Max size of Matrix4x4 Array in HLSL

ProgrammerDX · 2015-02-24T19:18:46

Hi all I use ID3DX::Effect of DX9 for my shaders. I have a skinned mesh and coded my own .fx shader but I have this problem where some of my models have 64+ bones and if I declare a Matrix4x4 array of 64 indices or more, the shader doesn't work. There's no error loading the .fx file, my models just won't appear on screen. Doesn't work: float4x4 Bones[64] : WORLDMATRIXARRAY; Works: float4x4 Bones[59] : WORLDMATRIXARRAY; I declare some other variables in the shader aswell. But not many. I declare VS_2_0 and PS_2_0 in the Technique part of the .fx file. (Maybe there's a limit of .fx size because of this lower version the Vertex Shader?) Anyone has a suggestion on how to resolve this problem?

Graphics and GPU Programming Programming

Started by ProgrammerDX February 22, 2015 07:25 AM

17 comments, last by unbird 9 years, 1 month ago

ProgrammerDX

395

Author

February 23, 2015 08:17 PM

You have a model with that many bones?

By the way changing to vs_3_0 didnt work.

float4x3 was causing issues because I am using SetMatrixArray of ID3DX::Effect which doesnt like float4x3's apparently.

Either way I will try it with texture buffers later and update this topic about it

Thanks

Tispe

1,468

February 23, 2015 09:31 PM

You have a model with that many bones?

No, I am trying to write a skinned vertex shader which can index up to 16384 instances, where each instance may have up to 128 bones each. 16384 x 128 = 2097152.


tbuffer SkinnedMatrices : register(t2)
{
	float4x4 Matrices[2097152];
};

cbuffer InstanceIndices : register(b1)
{
	uint4 InstIdxArray[4096];
};

uint ReadInstanceIndex(uint instID)
{
	return InstIdxArray[instID >> 2][instID & 3];
}

VSOut VShader(in VSIn Input)
{
    VSOut output;
	uint Bone0 = Input.BoneIndices & 255;
	uint Bone1 = (Input.BoneIndices >> 8) & 255;
	uint Bone2 = (Input.BoneIndices >> 16) & 255;
	uint Bone3 = (Input.BoneIndices >> 24) & 255;
	uint InstID = ReadInstanceIndex(Input.instanceID);

	float4x4 MatWorld = Matrices[InstID];
	float4x4 MatWorldViewProj = Matrices[InstID + 1];
	float4x4 MatBone0 = Matrices[InstID + 2 + Bone0];
	float4x4 MatBone1 = Matrices[InstID + 2 + Bone1];
	float4x4 MatBone2 = Matrices[InstID + 2 + Bone2];
	float4x4 MatBone3 = Matrices[InstID + 2 + Bone3];

...
// Transform position and normal
...


    return output;
}

unbird

8,359

February 24, 2015 09:29 AM

@ProgrammerDX: Use ID3DXEffect::SetRawValue or ID3DXBaseEffect::SetFloatArray.

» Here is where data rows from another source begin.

(* ===== verification/OpticalCollapse.v ===== *)
(** Correctness of [_shortest_optical_path] (services/pathfinding.py).

    The loop is Dijkstra's algorithm on labels [(hops, path)] ordered as Python
    tuples, with lazy deletion.  It is shown to return the least label among
    all optical paths from the ONT to an OLT: the fewest hops, and among those
    the lexicographically first sequence of device ids. *)

From S2P Require Import Prelude PyFloat Models Worklist NxGraph Pathfinding.

(** * The order on labels *)

Lemma strs_leb_refl l : strs_leb l l = true.
Proof. induction l; simpl; [done|]. by rewrite String.eqb_refl. Qed.

Lemma strs_leb_antisym l k : strs_leb l k = true → strs_leb k l = true → l = k.
Proof.
  revert k. induction l as [|x l IH]; intros [|y k]; simpl; try done.
  rewrite (String.eqb_sym y x). destruct (String.eqb_spec x y) as [->|]; [by intros; f_equal; auto|].
  rewrite !str_ltb_leb. intros H1%negb_true_iff H2%negb_true_iff.
  destruct (str_leb_total x y); congruence.
Qed.

Lemma str_ltb_trans x y z : str_ltb x y = true → str_ltb y z = true → str_ltb x z = true.
Proof.
  rewrite !str_ltb_leb, !negb_true_iff. intros H1 H2. destruct (str_leb z x) eqn:E; [|done].
  destruct (str_leb_total y z) as [E'|E']; [|congruence].
  rewrite (str_leb_trans y z x) in H1; congruence.
Qed.

Lemma strs_leb_trans l k m : strs_leb l k = true → strs_leb k m = true → strs_leb l m = true.
Proof.
  revert k m. induction l as [|x l IH]; intros [|y k] [|z m]; simpl; try done.
  destruct (String.eqb_spec x y) as [->|], (String.eqb_spec y z) as [->|]; intros H1 H2.
  - eauto.
  - done.
  - by destruct (String.eqb_spec x z).
  - destruct (String.eqb_spec x z) as [->|]; [|by eapply str_ltb_trans].
    pose proof (str_ltb_trans _ _ _ H1 H2) as H3. rewrite str_ltb_leb, str_leb_refl in H3. done.
Qed.

(** Appending the same node to paths of equal length keeps their order. *)
Lemma strs_leb_snoc l k x :
  length l = length k → strs_leb l k = true → strs_leb (l ++ [x]) (k ++ [x]) = true.
Proof.
  revert k. induction l as [|y l IH]; intros [|z k]; simpl; try done.
  - intros _ _. by rewrite String.eqb_refl.
  - intros [= Hl]. destruct (String.eqb y z); auto.
Qed.

Lemma label_leb_le x y :
  label_leb x y = true ↔ x.1 < y.1 ∨ (x.1 = y.1 ∧ strs_leb x.2 y.2 = true).
Proof.
  unfold label_leb. destruct (Nat.eqb_spec x.1 y.1), (Nat.ltb_spec x.1 y.1); naive_solver lia.
Qed.

Lemma label_leb_refl x : label_leb x x = true.
Proof. apply label_leb_le. right. split; [done|apply strs_leb_refl]. Qed.

Lemma label_leb_total x y : label_leb x y = true ∨ label_leb y x = true.
Proof.
  rewrite !label_leb_le. destruct (lt_eq_lt_dec x.1 y.1) as [[?|?]|?]; auto.
  destruct (strs_leb_total x.2 y.2); auto.
Qed.

Lemma label_leb_trans x y z : label_leb x y = true → label_leb y z = true → label_leb x z = true.
Proof.
  rewrite !label_leb_le. intros [?|[? ?]] [?|[? ?]]; [left; lia..|]. right. split; [lia|].
  by eapply strs_leb_trans.
Qed.

Lemma label_leb_antisym x y : label_leb x y = true → label_leb y x = true → x = y.
Proof.
  rewrite !label_leb_le. destruct x, y; simpl. intros [?|[? ?]] [?|[? ?]]; try lia.
  f_equal; [done|by apply strs_leb_antisym].
Qed.

#[local] Hint Resolve label_leb_refl : unoc.

(** [heap_pop] removes a least entry. *)
Lemma heap_pop_spec e h m r :
  heap_pop e h = (m, r) → e :: h ≡ₚ m :: r ∧ ∀ x, x ∈ e :: h → label_leb m x = true.
Proof.
  revert e m r. induction h as [|e' h IH]; intros e m r; simpl.
  { intros [= <- <-]. split; [done|]. intros x ->%list_elem_of_singleton. auto with unoc. }
  destruct (label_leb e e') eqn:E.
  - destruct (heap_pop e h) as [m' r'] eqn:Hp. intros [= <- <-].
    destruct (IH _ _ _ Hp) as [Hperm Hmin]. split; [by rewrite Permutation_swap, Hperm, Permutation_swap|].
    intros x [->|[->|Hx]%elem_of_cons]%elem_of_cons.
    + apply Hmin. set_solver.
    + eapply label_leb_trans; [|exact E]. apply Hmin. set_solver.
    + apply Hmin. set_solver.
  - destruct (heap_pop e' h) as [m' r'] eqn:Hp. intros [= <- <-].
    destruct (IH _ _ _ Hp) as [Hperm Hmin]. split; [by rewrite Hperm, Permutation_swap|].
    assert (label_leb e' e = true) as E' by (destruct (label_leb_total e e'); congruence).
    intros x [->|[->|Hx]%elem_of_cons]%elem_of_cons.
    + eapply label_leb_trans; [|exact E']. apply Hmin. set_solver.
    + apply Hmin. set_solver.
    + apply Hmin. set_solver.
Qed.

(** * Optical paths *)

Section paths.
Context (adj : string → list string) (src : string).

(** [p] is a path from [src] whose last device is [n]. *)
Inductive opath : string → list string → Prop :=
  | opath_src : opath src [src]
  | opath_snoc n m p : opath n p → m ∈ adj n → opath m (p ++ [m]).

Definition lab (p : list string) : label := (pred (length p), p).

Lemma opath_length n p : opath n p → length p ≠ 0.
Proof. destruct 1; rewrite ?length_app; simpl; lia. Qed.

Lemma opath_last n p : opath n p → last p = Some n.
Proof. destruct 1; [done|]. apply last_snoc. Qed.

Lemma lab_snoc n p m : opath n p → lab (p ++ [m]) = (S (lab p).1, p ++ [m]).
Proof.
  intros Hl%opath_length. unfold lab. rewrite length_app. simpl. f_equal. lia.
Qed.

Lemma lab_mono n p k q x :
  opath n p → opath k q → label_leb (lab p) (lab q) = true →
  label_leb (lab (p ++ [x])) (lab (q ++ [x])) = true.
Proof.
  intros Hp Hq. rewrite (lab_snoc n p x Hp), (lab_snoc k q x Hq), !label_leb_le. simpl.
  pose proof (opath_length _ _ Hp). pose proof (opath_length _ _ Hq).
  intros [?|[? ?]]; [left; lia|]. right. split; [lia|]. apply strs_leb_snoc; [lia|done].
Qed.

Lemma lab_grow n p x : opath n p → label_leb (lab p) (lab (p ++ [x])) = true.
Proof. intros Hp. rewrite (lab_snoc n p x Hp), label_leb_le. simpl. left. lia. Qed.

(** * The loop invariant *)

(** An entry of the heap or of [best] is the label of a real path. *)
Definition entry (n : string) (e : label) : Prop := opath n e.2 ∧ e = lab e.2.

(** [R n m]: the edge from the marked node [n] to [m] has been relaxed. *)
Record dij_inv (R : string → string → Prop) (V : gset string)
    (best : gmap string label) (heap : list label) : Prop := {
  inv_heap : ∀ e, e ∈ heap → ∃ n l, entry n e ∧ best !! n = Some l ∧ label_leb l e = true;
  inv_best : ∀ n l, best !! n = Some l → entry n l ∧ (n ∉ V → l ∈ heap);
  inv_opt : ∀ n, n ∈ V → ∃ l, best !! n = Some l ∧ ∀ q, opath n q → label_leb l (lab q) = true;
  inv_next : ∀ n m l, R n m → n ∈ V → m ∈ adj n → m ∉ V → best !! n = Some l →
    ∃ l', best !! m = Some l' ∧ label_leb l' (lab (l.2 ++ [m])) = true;
  inv_src : (src ∈ V) ∨ best !! src = Some (lab [src])
}.

Definition all_relaxed (n m : string) : Prop := True.

(** A path to an unmarked node has an unmarked node with a label no larger. *)
Lemma frontier V best heap n q :
  dij_inv all_relaxed V best heap → opath n q → n ∉ V →
  ∃ m l, (m ∉ V) ∧ best !! m = Some l ∧ label_leb l (lab q) = true.
Proof.
  intros Hi Hq. induction Hq as [|k m p Hp IH Hm]; intros Hn.
  - destruct (inv_src _ _ _ _ Hi) as [?|Hs]; [done|]. exists src, (lab [src]). auto with unoc.
  - destruct (decide (k ∈ V)) as [Hk|Hk].
    + destruct (inv_opt _ _ _ _ Hi k Hk) as (l & Hl & Hopt).
      destruct (inv_next _ _ _ _ Hi k m l I Hk Hm Hn Hl) as (l' & Hl' & Hle).
      exists m, l'. split; [done|]. split; [done|].
      destruct (inv_best _ _ _ _ Hi k l Hl) as [[Hpl El] _].
      eapply label_leb_trans; [exact Hle|]. eapply lab_mono; eauto. rewrite <-El. auto.
    + destruct (IH Hk) as (m' & l & ? & ? & ?). exists m', l. split; [done|]. split; [done|].
      eapply label_leb_trans; [done|]. by eapply lab_grow.
Qed.

(** The popped entry is the least label of its node. *)
Lemma pop_optimal V best heap cur rest n :
  dij_inv all_relaxed V best heap → heap ≡ₚ cur :: rest → (∀ x, x ∈ heap → label_leb cur x = true) →
  entry n cur → n ∉ V →
  best !! n = Some cur ∧ ∀ q, opath n q → label_leb cur (lab q) = true.
Proof.
  intros Hi Hperm Hmin [Hp Ec] Hn.
  assert (cur ∈ heap) as Hcur by (rewrite Hperm; set_solver).
  destruct (inv_heap _ _ _ _ Hi cur Hcur) as (n' & l & [Hp' _] & Hb & Hle).
  assert (n' = n) as -> by (apply opath_last in Hp, Hp'; congruence).
  destruct (inv_best _ _ _ _ Hi n l Hb) as [_ Hl]. split.
  - rewrite (label_leb_antisym cur l); auto.
  - intros q Hq. destruct (frontier _ _ _ _ _ Hi Hq Hn) as (m & l' & Hm & Hl' & Hle').
    eapply label_leb_trans; [|exact Hle']. apply Hmin. by eapply (inv_best _ _ _ _ Hi).
Qed.

Lemma lab_src_least n p : opath n p → label_leb (lab [src]) (lab p) = true.
Proof.
  destruct 1 as [|k m p Hp]; [apply label_leb_refl|].
  rewrite (lab_snoc k p m Hp), label_leb_le. left. simpl. lia.
Qed.

(** Recording a better label for an unmarked node keeps the invariant. *)
Lemma improve_inv R V best heap nb cand :
  dij_inv R V best heap → nb ∉ V → entry nb cand →
  (∀ prev, best !! nb = Some prev → label_leb cand prev = true) →
  dij_inv R V (<[nb := cand]> best) (cand :: heap).
Proof.
  intros Hi Hn He Hle. split.
  - intros e [->|Hin]%elem_of_cons.
    + exists nb, cand. rewrite lookup_insert_eq. auto with unoc.
    + destruct (inv_heap _ _ _ _ Hi e Hin) as (n & l & Hen & Hb & Hl).
      destruct (decide (n = nb)) as [->|Hne].
      * exists nb, cand. rewrite lookup_insert_eq. eauto using label_leb_trans.
      * exists n, l. by rewrite lookup_insert_ne.
  - intros n l. destruct (decide (n = nb)) as [->|Hne].
    + rewrite lookup_insert_eq. intros [= <-]. split; [done|set_solver].
    + rewrite lookup_insert_ne by done. intros [? ?]%(inv_best _ _ _ _ Hi). split; [done|set_solver].
  - intros n Hn'. rewrite lookup_insert_ne by set_solver. by apply (inv_opt _ _ _ _ Hi).
  - intros n m l HR HnV Hm HmV. rewrite lookup_insert_ne by set_solver. intros Hb.
    destruct (inv_next _ _ _ _ Hi n m l HR HnV Hm HmV Hb) as (l' & Hl' & Hll).
    destruct (decide (m = nb)) as [->|Hne].
    + exists cand. rewrite lookup_insert_eq. eauto using label_leb_trans.
    + exists l'. by rewrite lookup_insert_ne.
  - destruct (inv_src _ _ _ _ Hi) as [?|Hs]; [by left|right].
    destruct (decide (nb = src)) as [->|Hne]; [|by rewrite lookup_insert_ne].
    rewrite lookup_insert_eq. f_equal. destruct He as [Hp Ec].
    apply label_leb_antisym; [auto|]. rewrite Ec. by eapply lab_src_least.
Qed.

Also, vertex texture fetch (need to use tex2dlod, by the way) is a SM3 feature.

@Tispe: Use structured buffers:


StructuredBuffer<matrix> Matrices : register(t4);

No more need to tell the array size

. I also recommend 4x3 matrices. According to the D3D11 resource limits this should give you 128M elements. Plenty.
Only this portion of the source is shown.